For the entries that follow, restate word for word the line containing "Hy & _)%Forall2_cons_inv_l. congruence.", the line containing "a !! Z.to_nat (i", and every line that lies between them.

===============

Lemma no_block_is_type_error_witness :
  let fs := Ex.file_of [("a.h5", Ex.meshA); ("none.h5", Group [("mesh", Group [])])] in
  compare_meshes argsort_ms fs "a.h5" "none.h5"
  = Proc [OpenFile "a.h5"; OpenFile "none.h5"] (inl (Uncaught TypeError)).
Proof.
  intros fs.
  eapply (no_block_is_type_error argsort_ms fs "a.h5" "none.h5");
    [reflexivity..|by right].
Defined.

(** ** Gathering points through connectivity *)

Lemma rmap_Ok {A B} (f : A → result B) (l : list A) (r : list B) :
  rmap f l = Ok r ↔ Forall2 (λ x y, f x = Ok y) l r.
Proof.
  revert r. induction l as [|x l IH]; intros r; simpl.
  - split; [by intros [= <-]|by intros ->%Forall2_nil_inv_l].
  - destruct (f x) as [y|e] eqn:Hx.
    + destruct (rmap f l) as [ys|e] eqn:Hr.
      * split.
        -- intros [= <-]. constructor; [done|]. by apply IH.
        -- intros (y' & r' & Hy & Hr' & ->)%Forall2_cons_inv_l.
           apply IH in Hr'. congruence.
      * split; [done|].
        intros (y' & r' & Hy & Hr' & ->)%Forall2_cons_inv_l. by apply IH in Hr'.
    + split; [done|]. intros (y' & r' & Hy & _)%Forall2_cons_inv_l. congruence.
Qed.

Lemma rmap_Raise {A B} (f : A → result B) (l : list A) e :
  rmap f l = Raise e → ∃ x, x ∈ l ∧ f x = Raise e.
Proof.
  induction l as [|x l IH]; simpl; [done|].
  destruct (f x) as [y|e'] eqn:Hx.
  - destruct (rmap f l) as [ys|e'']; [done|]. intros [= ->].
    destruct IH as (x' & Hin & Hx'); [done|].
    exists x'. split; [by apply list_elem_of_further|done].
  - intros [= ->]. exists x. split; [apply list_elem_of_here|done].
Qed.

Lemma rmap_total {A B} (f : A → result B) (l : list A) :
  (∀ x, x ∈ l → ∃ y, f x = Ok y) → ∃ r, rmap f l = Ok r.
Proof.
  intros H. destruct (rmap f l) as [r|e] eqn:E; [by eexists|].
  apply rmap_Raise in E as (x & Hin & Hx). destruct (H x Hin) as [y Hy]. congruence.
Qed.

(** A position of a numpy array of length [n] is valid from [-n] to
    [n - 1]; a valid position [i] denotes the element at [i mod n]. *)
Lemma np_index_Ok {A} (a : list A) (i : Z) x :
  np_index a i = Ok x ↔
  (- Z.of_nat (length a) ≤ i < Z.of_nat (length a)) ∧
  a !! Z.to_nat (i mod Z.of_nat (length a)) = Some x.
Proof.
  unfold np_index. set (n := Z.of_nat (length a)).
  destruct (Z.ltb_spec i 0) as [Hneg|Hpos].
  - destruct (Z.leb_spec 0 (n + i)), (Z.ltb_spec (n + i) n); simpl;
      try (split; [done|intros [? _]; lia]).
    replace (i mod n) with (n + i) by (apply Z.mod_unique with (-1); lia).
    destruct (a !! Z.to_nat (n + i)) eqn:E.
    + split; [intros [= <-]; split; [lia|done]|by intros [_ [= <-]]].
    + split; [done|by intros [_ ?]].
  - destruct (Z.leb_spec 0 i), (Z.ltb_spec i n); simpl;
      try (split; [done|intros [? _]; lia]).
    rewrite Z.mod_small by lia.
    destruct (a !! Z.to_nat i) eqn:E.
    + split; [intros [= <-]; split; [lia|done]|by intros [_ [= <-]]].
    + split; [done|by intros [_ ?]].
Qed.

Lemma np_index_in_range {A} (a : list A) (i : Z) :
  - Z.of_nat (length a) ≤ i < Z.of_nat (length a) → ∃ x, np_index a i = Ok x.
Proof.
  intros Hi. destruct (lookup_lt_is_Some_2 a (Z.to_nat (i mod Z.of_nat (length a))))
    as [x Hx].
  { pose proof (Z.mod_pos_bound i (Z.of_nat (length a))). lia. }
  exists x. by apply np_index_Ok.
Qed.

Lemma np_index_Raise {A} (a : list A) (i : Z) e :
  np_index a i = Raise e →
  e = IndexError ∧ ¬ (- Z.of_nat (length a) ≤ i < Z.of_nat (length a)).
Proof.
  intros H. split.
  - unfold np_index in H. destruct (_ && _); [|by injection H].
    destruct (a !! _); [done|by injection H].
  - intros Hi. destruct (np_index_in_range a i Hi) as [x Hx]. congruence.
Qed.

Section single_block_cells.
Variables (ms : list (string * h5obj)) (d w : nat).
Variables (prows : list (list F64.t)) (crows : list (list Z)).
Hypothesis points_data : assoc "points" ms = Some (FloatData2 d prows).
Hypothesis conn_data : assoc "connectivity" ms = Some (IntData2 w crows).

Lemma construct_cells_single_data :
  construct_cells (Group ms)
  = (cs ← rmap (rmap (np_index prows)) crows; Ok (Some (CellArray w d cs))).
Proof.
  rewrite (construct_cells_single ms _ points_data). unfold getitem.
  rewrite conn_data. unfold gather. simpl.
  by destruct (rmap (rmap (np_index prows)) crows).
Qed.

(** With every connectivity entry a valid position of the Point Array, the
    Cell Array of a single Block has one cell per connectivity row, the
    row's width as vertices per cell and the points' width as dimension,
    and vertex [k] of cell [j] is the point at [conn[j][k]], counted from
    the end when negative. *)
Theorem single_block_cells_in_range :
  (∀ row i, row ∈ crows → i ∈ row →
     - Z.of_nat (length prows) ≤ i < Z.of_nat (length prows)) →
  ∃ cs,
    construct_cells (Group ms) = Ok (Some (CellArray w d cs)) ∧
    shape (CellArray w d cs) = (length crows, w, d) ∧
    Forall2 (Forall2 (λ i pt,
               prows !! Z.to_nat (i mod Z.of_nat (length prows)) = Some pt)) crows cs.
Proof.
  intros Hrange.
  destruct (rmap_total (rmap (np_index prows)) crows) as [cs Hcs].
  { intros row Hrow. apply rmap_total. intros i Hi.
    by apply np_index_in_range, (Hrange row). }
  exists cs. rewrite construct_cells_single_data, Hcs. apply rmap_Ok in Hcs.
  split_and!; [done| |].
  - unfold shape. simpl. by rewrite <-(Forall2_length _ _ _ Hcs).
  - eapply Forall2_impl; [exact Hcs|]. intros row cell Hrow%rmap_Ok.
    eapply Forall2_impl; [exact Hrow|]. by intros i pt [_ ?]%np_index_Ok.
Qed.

===============

• _Task result_
    + split; [done|]. intros (y' & r' & Hy & _)%Forall2_cons_inv_l. congruence.
Qed.

Lemma rmap_Raise {A B} (f : A → result B) (l : list A) e :
  rmap f l = Raise e → ∃ x, x ∈ l ∧ f x = Raise e.
Proof.
  induction l as [|x l IH]; simpl; [done|].
  destruct (f x) as [y|e'] eqn:Hx.
  - destruct (rmap f l) as [ys|e'']; [done|]. intros [= ->].
    destruct IH as (x' & Hin & Hx'); [done|].
    exists x'. split; [by apply list_elem_of_further|done].
  - intros [= ->]. exists x. split; [apply list_elem_of_here|done].
Qed.

Lemma rmap_total {A B} (f : A → result B) (l : list A) :
  (∀ x, x ∈ l → ∃ y, f x = Ok y) → ∃ r, rmap f l = Ok r.
Proof.
  intros H. destruct (rmap f l) as [r|e] eqn:E; [by eexists|].
  apply rmap_Raise in E as (x & Hin & Hx). destruct (H x Hin) as [y Hy]. congruence.
Qed.

(** A position of a numpy array of length [n] is valid from [-n] to
    [n - 1]; a valid position [i] denotes the element at [i mod n]. *)
Lemma np_index_Ok {A} (a : list A) (i : Z) x :
  np_index a i = Ok x ↔
  (- Z.of_nat (length a) ≤ i < Z.of_nat (length a)) ∧
  a !! Z.to_nat (i mod Z.of_nat (length a)) = Some x.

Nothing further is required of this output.